Timing of treatment can influence the likelihood of response; high baseline levels of ALT are known to be predictive of response to treatment both with IFN-based and nucleos(t)ide analogue therapy (25, 26). Similarly, low baseline HBV DNA levels have also been associated with an improved rate of response to IFN-based therapy. A ‘watch and wait’ strategy may be preferable to initiating immediate treatment, particularly in young patients who may have many years of therapy ahead of them.
An important factor to remember when counselling patients in need of anti-HBV therapy is the likelihood of requirement for long-term therapy if nucleos(t)ide analogues are initiated. Currently there are no evidence-based recommendations regarding when to stop nucleos(t)ide analogue therapy should HBeAg seroconversion occur, although reports suggest that 6–12 months appears prudent. It is also worth bearing in mind that HBeAg loss, used as a measure of treatment success in many trials of nucleos(t)ide analogues is not as stringent an outcome as HBeAg seroconversion, which requires not only HBeAg loss but also development of the antibody to HBe. Although add-on use of nucleos(t)ide analogues may be necessary and beneficial in patients in whom the nucleos(t)ide analogue-resistant virus has developed, some experts suggest that de novo use of nucleos(t)ide analogues in combination should be used. A study by Yim et al. (27) found that mutations conferring resistance to multiple antiviral agents colocate on the same viral genome, suggesting that combination therapy directed against mutants resistant to each treatment may not be adequate in suppressing multidrug-resistant HBV; they conclude that de novo combination therapy may be required to prevent the emergence of multidrug-resistant mutants. Combination therapy with two nucleos(t)ide analogue drugs (lamivudine and tenofovir) has been suggested and has been shown to decrease the risk of resistance to lamivudine (28). The choice of combination will be important; for example, a Phase II study of lamivudine in combination with telbivudine showed that the combination was less effective than lamivudine alone, suggesting an antagonistic effect (29). Further studies are required to elucidate the long-term effects of resistance development (30).

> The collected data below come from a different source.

Lemma filed_addRequest s r : filed s -> filed (addRequest s r).
Proof.
  intros Hf k r' Hk. unfold addRequest in Hk.
  destruct (decide (requestID r = k)) as [<-|Hne].
  - rewrite lookup_insert_eq in Hk. by injection Hk as <-.
  - rewrite lookup_insert_ne in Hk by done. by apply Hf.
Qed.

Lemma filed_correlate s ev : filed s -> filed (correlate s ev).2.
Proof.
  intros Hf k r Hk. unfold correlate in Hk.
  destruct (s !! RecvRequestID ev); simpl in Hk; [|by apply Hf].
  apply lookup_delete_Some in Hk as [_ Hk]. by apply Hf.
Qed.

Lemma run_calls_filed cs : forall s,
  filed s ->
  Forall (fun e => requestID (request e) = RecvRequestID (response e)) (run_calls cs s).2.
Proof.
  induction cs as [|c cs IH]; intros s Hf; [constructor|].
  destruct c as [r|ev]; simpl.
  - apply IH. by apply filed_addRequest.
  - pose proof (filed_correlate s ev Hf) as Hf'.
    destruct (correlate s ev) as [o s'] eqn:E. simpl in Hf'.
    specialize (IH s' Hf'). destruct (run_calls cs s') as [s'' out]. simpl in *.
    destruct o as [e|]; [|done]. constructor; [|done].
    unfold correlate in E. destruct (s !! RecvRequestID ev) as [req|] eqn:El; [|done].
    injection E as <- _. simpl. by apply Hf.
Qed.

(** X2.  Along every sequence of registrations and correlations that starts
    from the empty store, each entry that is paired joins a response with a
    request of the same identifier. *)
Theorem paired_entries_share_the_identifier (cs : list call) :
  Forall (fun e => requestID (request e) = RecvRequestID (response e))
         (run_calls cs newRequestStore).2.
Proof.
  apply run_calls_filed. unfold filed, newRequestStore. intros k r Hk.
  by rewrite lookup_empty in Hk.
Qed.

(* ------------------------------------------------------------------- *)
(** *** The event collector, continued *)

Lemma send_full c v :
  send c v = None <-> (resultCap <= length (resultCh c))%nat.
Proof.
  unfold send. destruct (length (resultCh c) <? resultCap)%nat eqn:E.
  - apply Nat.ltb_lt in E. split; [done|lia].
  - apply Nat.ltb_ge in E. done.
Qed.

Lemma reachable_bounded c : reachable c -> (length (resultCh c) <= resultCap)%nat.
Proof.
  induction 1 as [|c v c' _ IH Hs|c c' _ IH Hm|c expired pick w _ IH Hw].
  - simpl. unfold resultCap. lia.
  - unfold send in Hs. destruct (length (resultCh c) <? resultCap)%nat eqn:E; [|done].
    apply Nat.ltb_lt in E. injection Hs as <-. simpl. rewrite length_app. simpl. lia.
  - unfold markDone, onceCloser_close, close_chan in Hm.
    destruct (negb (onceDone c)); [|by injection Hm as <-].
    destruct (doneClosed c); [done|]. by injection Hm as <-.
  - unfold wait in Hw. destruct (select c expired pick); [|done].
    injection Hw as <-. simpl. lia.
Qed.

(** X3.  The buffer of a collector never holds more than 64 events, and
    [send] blocks exactly when it holds 64; otherwise the event is appended
    behind the ones buffered and the completion signal is left alone. *)
Theorem buffer_is_bounded (c : collector) (v : event) :
  reachable c ->
  (length (resultCh c) <= 64)%nat
  /\ (send c v = None <-> length (resultCh c) = 64%nat)
  /\ (forall c', send c v = Some c' ->
        resultCh c' = resultCh c ++ [v] /\ doneClosed c' = doneClosed c).
Proof.
  intros Hr. pose proof (reachable_bounded c Hr) as Hb. unfold resultCap in Hb.
  split; [exact Hb|]. split.
  - rewrite send_full. unfold resultCap. lia.
  - intros c' Hs. unfold send in Hs. destruct (_ <? _)%nat; [|done].
    by injection Hs as <-.
Qed.

Lemma buffer_is_bounded_witness :
  let v := EvEntry {| request := sample_pending "7"; response := sample_response "7" ∅ |} in
  (length (resultCh newCollector) <= 64)%nat
  /\ send newCollector v <> None
  /\ exists c', send newCollector v = Some c'
               /\ resultCh c' = resultCh newCollector ++ [v]
               /\ doneClosed c' = doneClosed newCollector.
Proof.
  intros v.
  destruct (buffer_is_bounded newCollector v reach_new) as (H1 & H2 & H3).
  split; [exact H1|]. split.
  - intros Hn. apply H2 in Hn. discriminate Hn.
  - eexists. split; [reflexivity|]. apply H3. reflexivity.
Defined.
(** * Verification of the TeleporterBot dispatch core

    Shallow embedding of the pricing engine, the pickup slot scheduler,
    the rider assignment endpoint, the order status endpoints, the OTP
    service and the return-trip matcher of the TeleporterBot API
    (src/api).  Python floats are modelled as exact rationals [Q],
    datetimes as minutes [Z] since a fixed midnight, and the external
    collaborators (geocoding, road distance, haversine) as parameters. *)

From Stdlib Require Import QArith Qround Qabs ZArith List String Bool Lia.
From Stdlib Require Import Sorting.Sorted Sorting.Permutation.
Import ListNotations.

Open Scope Q_scope.

(** ** Python numeric helpers *)

(** Strict comparison of rationals as a boolean. *)
Definition Qlt_bool (a b : Q) : bool := negb (Qle_bool b a).

(** Python's [max(a, b)]: the first argument unless the second is larger. *)
Definition py_max (a b : Q) : Q := if Qlt_bool a b then b else a.

(** Round half to even, the rounding of Python's [round]. *)
Definition round_half_even (q : Q) : Z :=
  let f := Qfloor q in
  let d := q - inject_Z f in
  if Qlt_bool d (1 # 2) then f
  else if Qlt_bool (1 # 2) d then (f + 1)%Z
  else if Z.even f then f else (f + 1)%Z.

(** Python's [round(x, 2)]. *)
Definition round2 (q : Q) : Q := inject_Z (round_half_even (q * 100)) / 100.

(** ** Pricing engine (src/api/services/pricing.py) *)
Module Pricing.

Definition RATE_PER_KM : Q := 10.
Definition MINIMUM_CHARGE : Q := 35.

Definition VEHICLE_MULTIPLIER (v : string) : option Q :=
  if String.eqb v "BIKE" then Some 1
  else if String.eqb v "AUTO" then Some (13 # 10)
  else if String.eqb v "VAN" then Some (16 # 10)
  else None.

Definition TIME_FACTOR (k : string) : option Q :=
  if String.eqb k "NEXT_DAY" then Some (9 # 10)
  else if String.eqb k "STANDARD" then Some 1
  else if String.eqb k "SAME_DAY" then Some (13 # 10)
  else if String.eqb k "EXPRESS" then Some (18 # 10)
  else None.

Definition WEIGHT_TO_VEHICLE (w : string) : option string :=
  if String.eqb w "LIGHT" then Some "BIKE"%string
  else if String.eqb w "MEDIUM" then Some "AUTO"%string
  else if String.eqb w "HEAVY" then Some "VAN"%string
  else None.

Definition BATCH_DISCOUNT_PCT : Q := 15 # 100.

(** [SUBSCRIPTION_PLANS[plan]["discount_pct"]]. *)
Definition plan_discount_pct (plan : string) : option Q :=
  if String.eqb plan "STARTER" then Some 0
  else if String.eqb plan "BUSINESS" then Some (5 # 100)
  else if String.eqb plan "ENTERPRISE" then Some (10 # 100)
  else None.

Definition ADDON_PRICES (a : string) : option Q :=
  if String.eqb a "PRIORITY_HANDLING" then Some 30
  else if String.eqb a "PHOTO_PROOF" then Some 10
  else if String.eqb a "INSURANCE_5K" then Some 25
  else if String.eqb a "INSURANCE_25K" then Some 75
  else if String.eqb a "SCHEDULED_SLOT" then Some 20
  else if String.eqb a "RETURN_SERVICE" then Some 15
  else None.

Definition SURGE_BANDS : list (Q * Q) :=
  [(2, 1); (4, 12 # 10); (6, 14 # 10); (999, 16 # 10)].

Definition RIDER_SURGE_SHARE : Q := 3 # 10.

(** dict.get with a default *)
Definition get_or {A} (o : option A) (d : A) : A :=
  match o with Some x => x | None => d end.

(** The f-string reasons of [calculate_surge], kept with their data. *)
Inductive SurgeReason :=
| NoRiders (active_orders : Z)
| HighDemand (active_orders available_riders : Z) (ratio : Q)
| ExtremeDemand (active_orders available_riders : Z).

Record PriceBreakdown := {
  distance_km : Q;
  duration_min : Z;
  vehicle_type : string;
  rate_per_km : Q;
  vehicle_multiplier : Q;
  time_factor_key : string;
  time_factor_value : Q;
  base_cost : Q;
  surge_multiplier : Q;
  surge_reason : option SurgeReason;
  addons_cost : Q;
  batch_discount : Q;
  subscription_discount : Q;
  total_cost : Q;
  rider_surge_bonus : Q
}.

Definition determine_vehicle (weight_tier : string) : string :=
  get_or (WEIGHT_TO_VEHICLE weight_tier) "BIKE"%string.

(** The band loop of [calculate_surge]. *)
Fixpoint surge_loop (bands : list (Q * Q)) (active riders : Z) (ratio : Q)
  : option (Q * option SurgeReason) :=
  match bands with
  | [] => None
  | (threshold, multiplier) :: rest =>
      if Qlt_bool ratio threshold then
        if Qlt_bool 1 multiplier then
          Some (multiplier, Some (HighDemand active riders ratio))
        else Some (1, None)
      else surge_loop rest active riders ratio
  end.

Definition calculate_surge (active_orders available_riders : Z)
  : Q * option SurgeReason :=
  if (available_riders <=? 0)%Z then (16 # 10, Some (NoRiders active_orders))
  else
    let ratio := inject_Z active_orders / inject_Z available_riders in
    match surge_loop SURGE_BANDS active_orders available_riders ratio with
    | Some r => r
    | None => (16 # 10, Some (ExtremeDemand active_orders available_riders))
    end.

(** Python truthiness of an optional string argument. *)
Definition str_truthy (s : option string) : bool :=
  match s with Some s' => negb (String.eqb s' "") | None => false end.

Definition addons_total (addons : list string) : Q :=
  fold_left (fun acc a => acc + get_or (ADDON_PRICES a) 0) addons 0.

(** [VEHICLE_MULTIPLIER[vehicle_type]] never misses: [determine_vehicle]
    only returns keys of the table; the fallback 1 is unreachable. *)
Definition calculate_price (distance_km' : Q) (duration_min' : Z)
  (weight_tier : string) (time_factor_key' : string)
  (surge_multiplier' : Q) (surge_reason' : option SurgeReason)
  (addons : list string) (is_batch_eligible : bool)
  (subscription_plan : option string) (free_deliveries_remaining : Z)
  : PriceBreakdown :=
  let vehicle_type' := determine_vehicle weight_tier in
  let vehicle_mult := get_or (VEHICLE_MULTIPLIER vehicle_type') 1 in
  let time_fact := get_or (TIME_FACTOR time_factor_key') 1 in
  let base_cost' := distance_km' * RATE_PER_KM * vehicle_mult * time_fact in
  let surged_cost := base_cost' * surge_multiplier' in
  let rider_surge_bonus' :=
    if Qlt_bool 1 surge_multiplier' then (surged_cost - base_cost') * RIDER_SURGE_SHARE
    else 0 in
  let addons_cost' := addons_total addons in
  let batch_discount' := if is_batch_eligible then surged_cost * BATCH_DISCOUNT_PCT else 0 in
  let subscription_discount' :=
    if str_truthy subscription_plan && (0 <? free_deliveries_remaining)%Z then surged_cost
    else if str_truthy subscription_plan then
      let disc_pct := match subscription_plan with
                      | Some p => get_or (plan_discount_pct p) 0
                      | None => 0 end in
      surged_cost * disc_pct
    else 0 in
  let total := surged_cost + addons_cost' - batch_discount' - subscription_discount' in
  let total := py_max total MINIMUM_CHARGE in
  {| distance_km := distance_km';
     duration_min := duration_min';
     vehicle_type := vehicle_type';
     rate_per_km := RATE_PER_KM;
     vehicle_multiplier := vehicle_mult;
     time_factor_key := time_factor_key';
     time_factor_value := time_fact;
     base_cost := round2 base_cost';
     surge_multiplier := surge_multiplier';
     surge_reason := surge_reason';
     addons_cost := round2 addons_cost';
     batch_discount := round2 batch_discount';
     subscription_discount := round2 subscription_discount';
     total_cost := round2 total;
     rider_surge_bonus := round2 rider_surge_bonus' |}.

(** The surged cost of [calculate_price], [base_cost * surge_multiplier]. *)
Definition surged (distance_km' : Q) (weight_tier time_factor_key' : string)
  (surge_multiplier' : Q) : Q :=
  distance_km' * RATE_PER_KM * get_or (VEHICLE_MULTIPLIER (determine_vehicle weight_tier)) 1
  * get_or (TIME_FACTOR time_factor_key') 1 * surge_multiplier'.

End Pricing.

(** ** Order lifecycle records (src/api/models/order.py) *)
Module Orders.

Inductive OrderStatus :=
| ORDER_PLACED | PAYMENT_CONFIRMED | PICKUP_SCHEDULED | PICKUP_RIDER_ASSIGNED
| PICKUP_EN_ROUTE | PICKED_UP | IN_TRANSIT_TO_WAREHOUSE | AT_WAREHOUSE
| ROUTE_OPTIMIZED | DELIVERY_RIDER_ASSIGNED | OUT_FOR_DELIVERY | DELIVERED
| COMPLETED | CANCELLED | REFUNDED.

Scheme Equality for OrderStatus.

(** The ORM row, with the columns the endpoints below read or write.
    Coordinates are nullable [Numeric] columns. *)
Record Order := {
  id : nat;
  status : OrderStatus;
  pickup_rider_id : option nat;
  pickup_address : string;
  pickup_lat : option Q;
  pickup_lng : option Q;
  pickup_confirmed_at : option Z;
  delivered_at : option Z;
  cancelled_at : option Z
}.

Record OrderEvent := {
  ev_order_id : nat;
  from_status : option OrderStatus;
  to_status : OrderStatus;
  actor_type : string;
  actor_id : option nat;
  created_at : Z
}.

Record Rider := {
  rider_id : nat;
  rider_status : string;
  current_lat : option Q;
  current_lng : option Q;
  (** [rider.warehouse_id and rider.warehouse]: the depot's coordinates *)
  rider_warehouse : option (Q * Q);
  current_load : option nat
}.

(** The session's view of the store: orders, the append-only event log
    (newest last) and riders. *)
Record Db := { orders : list Order; events : list OrderEvent; riders : list Rider }.

Definition find_order (db : Db) (oid : nat) : option Order :=
  find (fun o => Nat.eqb (id o) oid) (orders db).

Definition put_order (db : Db) (o : Order) : Db :=
  {| orders := map (fun o' => if Nat.eqb (id o') (id o) then o else o') (orders db);
     events := events db; riders := riders db |}.

Definition add_event (db : Db) (e : OrderEvent) : Db :=
  {| orders := orders db; events := events db ++ [e]; riders := riders db |}.

Definition put_rider (db : Db) (r : Rider) : Db :=
  {| orders := orders db; events := events db;
     riders := map (fun r' => if Nat.eqb (rider_id r') (rider_id r) then r else r') (riders db) |}.

Definition set_status (o : Order) (s : OrderStatus) : Order :=
  {| id := id o; status := s; pickup_rider_id := pickup_rider_id o;
     pickup_address := pickup_address o; pickup_lat := pickup_lat o;
     pickup_lng := pickup_lng o; pickup_confirmed_at := pickup_confirmed_at o;
     delivered_at := delivered_at o; cancelled_at := cancelled_at o |}.
(* ===== verification/Prelude.v ===== *)
(** * mlflow-oidc-auth: a verification library

    mlflow-oidc-auth is an authorization layer in front of an MLflow tracking
    server: it signs users in through identity providers, keeps users, groups and
    grants in its own database, and decides for every request to MLflow whether
    the sender may perform it. This library models that code in the order a
    request meets it, bottom up, and proves what makes it correct.

    ** The parts and how they interact

    A request passes the workspace context and the authentication middleware,
    which turns a password, a bearer token or a session cookie into an
    [AuthContext], then the proxy headers and the permission middleware, which
    decides on the routes that FastAPI serves for MLflow. The management API is
    FastAPI's too: a dependency checks the sender, a handler calls the store. All
    other routes are Flask's: its before-request
    hook finds the validator of the route and asks it; the validator reads the
    resource from the request, and the permission resolution decides on it, from
    the permission repositories, behind two caches. MLflow then serves the request,
    and the after-request hook grants the creator, cascades renames and deletions,
    and filters search results. Administration goes through the store facade,
    which delegates to the repositories and drops the cache entries that a change
    makes stale.

    ** Files, and the source they model (under [src/mlflow_oidc_auth/])

    Foundations
    - [Prelude]: outcomes and errors, the state monad [M], Hoare triples, stable
      sorting, list lemmas. [PyStrings]: Python's string methods.
    - [Regex]: the regular expressions the source itself writes, by derivatives.

    The database and its repositories
    - [Permissions] ([permissions.py]); [RegexSafety] ([repository/utils.py]).
    - [Database] ([db/models/], [repository/utils.py]): the tables as lists of rows,
      transactions ([managed]), and the well-formedness [wf_db].
    - [Repositories], with [RepositoryFacts], [RepositoryInvariant] (the permission
      repositories of [repository/]); [Ownership] ([ownership.py]); [Users] and
      [UserFacts] ([repository/user.py]); [Groups] ([repository/group.py]);
      [Sessions] and [SessionFacts] ([repository/auth_session.py], [auth_state.py],
      [user_identity.py]); [Concurrency]: the interleavings of concurrent callbacks.

    Permission resolution
    - [Cache] ([cache/backend.py], [cache/local_backend.py]) and [RedisCache]
      ([cache/redis_backend.py], [cache/factory.py]); [Resolution],
      [ResolutionFacts] ([utils/permissions.py], [utils/workspace_cache.py]);
      [Batch], [BatchFacts] ([utils/batch_permissions.py]).
    - [Store] and [StoreFacts], [StoreCaches], [StoreCoherence]
      ([sqlalchemy_store.py], [store.py]).

    The request hooks
    - [Requests], [RequestFacts] ([hooks/dual_spelling_guard.py],
      [utils/request_helpers.py], [bridge/user.py]); [Validators] ([validators/]);
      [Hooks], [BeforeRequest], [BeforeRequestFacts] ([hooks/before_request.py]);
      [AfterRequest], [AfterRequestFacts] ([hooks/after_request.py]).
      [BeforeRequestFacts] ends with the hook, the guard, the resolution and the
      database composed.

    Signing in
    - [Json]: the JSON values that tokens, settings and bodies hold. [Kubernetes]
      ([kubernetes.py]); [ProviderRegistry], [RegistryFacts]
      ([provider_registry.py]); [TokenVerification], [TokenFacts] ([auth.py]).
    - [Identity] ([identity_resolution.py], [provisioning_policy.py],
      [utils/oidc_field_extraction.py], and the admission of [routers/auth.py], with
      [user.py]).
    - [RedirectUri] ([urllib.parse], [utils/uri.py]); [OAuthClients]
      ([oauth.py], [authorization_response.py]); [SignIn] ([routers/auth.py]: the
      endpoints under their names, with what browsers keep in their cookies);
      [SignInFacts], [SignInSafety]: the proofs.
    - [AuthMiddleware], [AuthFacts], [ProvisioningFacts]
      ([middleware/auth_middleware.py]), witnesses in [AuthWitnesses].

    The management API and the routes FastAPI serves
    - [DataFetching] ([utils/data_fetching.py]); [ApiModels] ([models/], and how an
      entity fills a response); [FastApi] ([exceptions.py], [dependencies.py],
      [utils/request_helpers_fastapi.py]).
    - [RouterLib], [UserPermissions], [GroupPermissions]
      ([routers/user_permissions.py], [routers/group_permissions.py]): one
      definition per endpoint, under the name of its handler. [Management]: a
      request as a constructor per endpoint, served with its dependencies; and, for
      every request that writes, the permission it needs and the store call it
      stands for. [ManagementFacts], [ManagementWitnesses]: the proofs.
    - [WorkspaceRouters], [UsersRouter] ([routers/workspace_permissions.py],
      [routers/workspace_regex_permissions.py], [routers/users.py]);
      [AccountFacts] refines each request by a program on the database or an
      operation of the user repository.
    - [Middlewares] ([middleware/proxy_headers_middleware.py],
      [middleware/fastapi_permission_middleware.py]); [Stack]
      ([middleware/workspace_context_middleware.py], [app.py]): the middlewares in
      their order.

    Around the server
    - [ConfigProviders] ([config_providers/], the back ends), [Configuration]
      ([config.py], [config_providers/manager.py], [mlflow_env.py]): every setting,
      as startup reads it; [ConfigStartup]: the proofs.
    - [GraphQL] ([graphql/middleware.py]); [Trash] ([routers/trash.py]); [Webhooks]
      ([routers/webhook.py], [models/webhook.py]); [ResourceRouters]: the seven
      routers that list the grants of a resource.
    - [Entities] ([entities/], [to_mlflow_entity] of [db/models/]); [Ui]
      ([routers/ui.py]); [AuditLog] ([audit.py]); [Assembly] ([app.py],
      [routers/__init__.py], [routers/health.py],
      [middleware/auth_aware_wsgi_middleware.py]): the twins of the routes, startup
      and the probes, the bridge to Flask. Each of these files holds the
      definitions, then the proofs, then what is evaluated on a sample.

    [Samples] and [SampleMlflow] are the concrete database, process and server on
    which [Witnesses] and [RequestWitnesses] evaluate the theorems.

    ** State and effects

    A database is a record of tables; a table is the list of its rows in the order
    a query returns them. A repository method is a function [M db A], that is
    [db -> outcome A * db], run under [managed], which commits or restores. The
    process state ([world]) adds the two caches, the fallback counters and the
    tracking store; a hook runs in [hook_state], a world with [flask.g]; [audited]
    pairs a database with the audit log, which a rollback does not undo. A Python
    exception is [Raise e]; [catch] is [try]/[except]. Time, salts and random
    tokens are arguments. A [datetime] is what it shows with its offset; the columns
    have no zone, and the back end says what they keep ([column_datetime]): SQLite
    drops the offset. Concurrent callbacks are a step relation over one
    database ([Concurrency]).

    ** What the theorems show

    - Database: every repository operation, whether it returns or raises, keeps
      [wf_db] (keys, references, valid levels); the user repository refines a
      partial map; deletions leave no reference; an active administrator remains.
    - Sessions: a revoked session, or any of a deactivated user, is never honoured
      again; one attempt is given to one callback under every interleaving.
    - Resolution: the cached, configurable, workspace-aware resolution implements
      [decision], a function of the database alone; batches agree with it; the
      store keeps the caches coherent, so every answer is current, with workspaces
      on or off, as long as no name holds the separator of the cache's keys.
    - Requests: what the guard lets through is read as MLflow parses it; nothing
      reaches a protected route unchecked, the routes of workspaces and of logged
      models included; the hook decides on the resource MLflow will act on; filtered searches end and fill their page.
    - Signing in: an accepted token obeys the policy of one configured provider and is
      signed with keys of the source that provider names, or, where it names none,
      with those of the deployment-wide discovery document; a request gets through authentication only for an active account; a
      bearer token adds an account only behind the gates of its kind, a token of the
      identity provider by the opt-in, one of the cluster by its namespace list; a registry holds
      well-formed providers only. A browser login completes only an attempt of its
      own, with the provider it was begun with, and opens one session; it ends on
      this site, by an invariant over all visits; a logout ends the session, or, when
      the database fails to revoke it, says so with a 503 and keeps the cookie.
    - Management API: every request is answered; a write happens exactly when the
      sender may make it and the store call succeeds, and leaves one audit line;
      nothing else touches the database ([user_permission_requests_are_settled],
      [group_permission_requests_are_settled], and the like for workspaces); a
      request about accounts is one user operation, and a token signs its user in.
    - Middlewares: the permission middleware answers as a table over the database
      says, and a native route is reached only with what the table asks, unless a
      forwarded prefix is honoured ([a_forwarded_prefix_opens_every_route]).
    - Around the server: as long as its providers answer, startup fails on the
      cookie setting only, and exactly on the value it reads; a key is answered by
      the strongest provider that has it, a secret by one that may hold it; a GraphQL field shows what its sender may read; the trash deletes nothing
      that is alive and its report accounts for every run and experiment that the
      request and the store make its targets; a webhook's address is https with a
      network location (a port alone is one); the grants on a resource are shown to its managers; a
      deletion by prefix in Redis is exact; the UI serves files of its directory
      only; a line of the audit log cannot be forged.
    Where the code does not do what it means to, a theorem states what it does
    ([gateway_group_grants_miss_the_members],
    [a_crafted_name_poisons_the_cache], [scorer_grants_follow_the_query],
    [a_young_run_goes_with_the_old], [a_local_time_outlives_the_limit],
    [keyless_providers_use_the_deployment_keys], [a_prefix_with_brackets_is_never_cleared],
    [a_deployment_without_a_default_provider_is_never_ready] and others).

    ** Bounds and fuel

    Strings are ASCII; numbers in JSON are integers and times whole seconds. Row ids are
    unbounded, as SQL's autoincrement is for the purposes here. Fuel occurs where the
    length of an input bounds a recursion: [split_str] and [substitute_parameters]
    take the length of the string, which each step shortens. The re-fetch loops of
    the after-request hook are bounded by the store alone; they take fuel as an
    argument, [None] means still running, and the termination theorems show that
    one round per remaining row is enough; so do the page loops of [DataFetching],
    for which [every_readable_row_is_fetched] says the same. Where the
    trash reads pages by recursion, the frames left of Python's stack bound it, an
    argument too; the SCAN loop of [RedisCache] takes as many rounds as the
    server's iteration needs, which is known to end. A session autoflushes: a unique or
    foreign-key violation is raised where the row is written. A foreign key is
    enforced or not, as the back end decides ([SqlBackend]).

    ** Parameters

    Code outside [src/] is a parameter, with its documented behaviour as laws of a
    class, instantiated by a concrete function in the sample files: SQLAlchemy's
    back end ([SqlBackend], [ColumnTyping]), werkzeug and MLflow's validation of user
    names ([UserLibs]), Python's [re] on patterns that users supply ([PyRe]), the
    cache back ends ([CacheBackend], [TTLCache]), MLflow's tracking store, routing
    table, request parser, entities, messages and responses ([TrackingStore],
    [MlflowServer], [MlflowParser], [MlflowEntities], [MlflowRoutes],
    [ValidatorLibs], [ResponseApi]),
    JSON and Base64 decoding, HTTP, files of a pod and JWT verification
    ([JsonLoads], [Encodings], [Network], [PodFiles], [JwtLib]), the identity
    provider's client ([IdpClient]), MLflow's listings and error numbers
    ([MlflowListings], [ErrorCodeNumbers]), its resolution of a workspace
    ([WorkspaceContext]), [ipaddress] ([IpAddresses]), Starlette's routing
    ([StarletteRouting]), dates in ISO form ([DateTimes]), authlib's registry of
    clients ([AuthlibOAuth]), MLflow's workspace store ([MlflowWorkspaces]) and the
    check of a bracketed host ([UrlLib]); the services that hold secrets
    ([ConfigServices]), MLflow's trash, webhooks and scorers ([TrashStore],
    [WebhookStore], [ScorerListing], the first two with laws), floating-point
    [timedelta], Redis and pickle ([RedisServer], [RedisScan], [Pickle]) and the
    file system ([UiFiles]). The deployment's configuration is a class
    too ([Config], [RequestConfig], [TokenConfig],
    [AuthConfig], [ProxyConfig], [OAuthConfig], [SignInConfig], [UiConfig]); that
    the settings come from [Configuration] is not threaded through.

    ** Not modelled

    - FastAPI's own routing and validation of bodies; the registration of the
      middlewares, hooks and routers with FastAPI and Flask; patches of MLflow.
    - Migrations, command line, UI assets: glue.
    - A Redis server that cannot be reached, links below the UI's directory, a
      refresh of the settings that fails half way, the setters of the entities.
    - Races between a cache flush and a resolution in another thread: the library
      runs cache operations one after the other.
    - MLflow's [catch_mlflow_exception]: a parameter of the before-request hook,
      left out for the after-request hook, whose failures are its outcome. *)

From stdpp Require Export base list gmap strings sorting.
From Stdlib Require Export ssreflect ZArith Lia.
From Stdlib Require Import Ascii.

In conclusion, a unified treatment strategy for the management of patients with CHB in order to make the best possible use of the resources currently available is required. Education, both of physicians and patients, is a key factor in combating CHB. Effective treatments for the management of CHB are available; the basic algorithm for their use suggested here should be regarded as an initial framework for further development.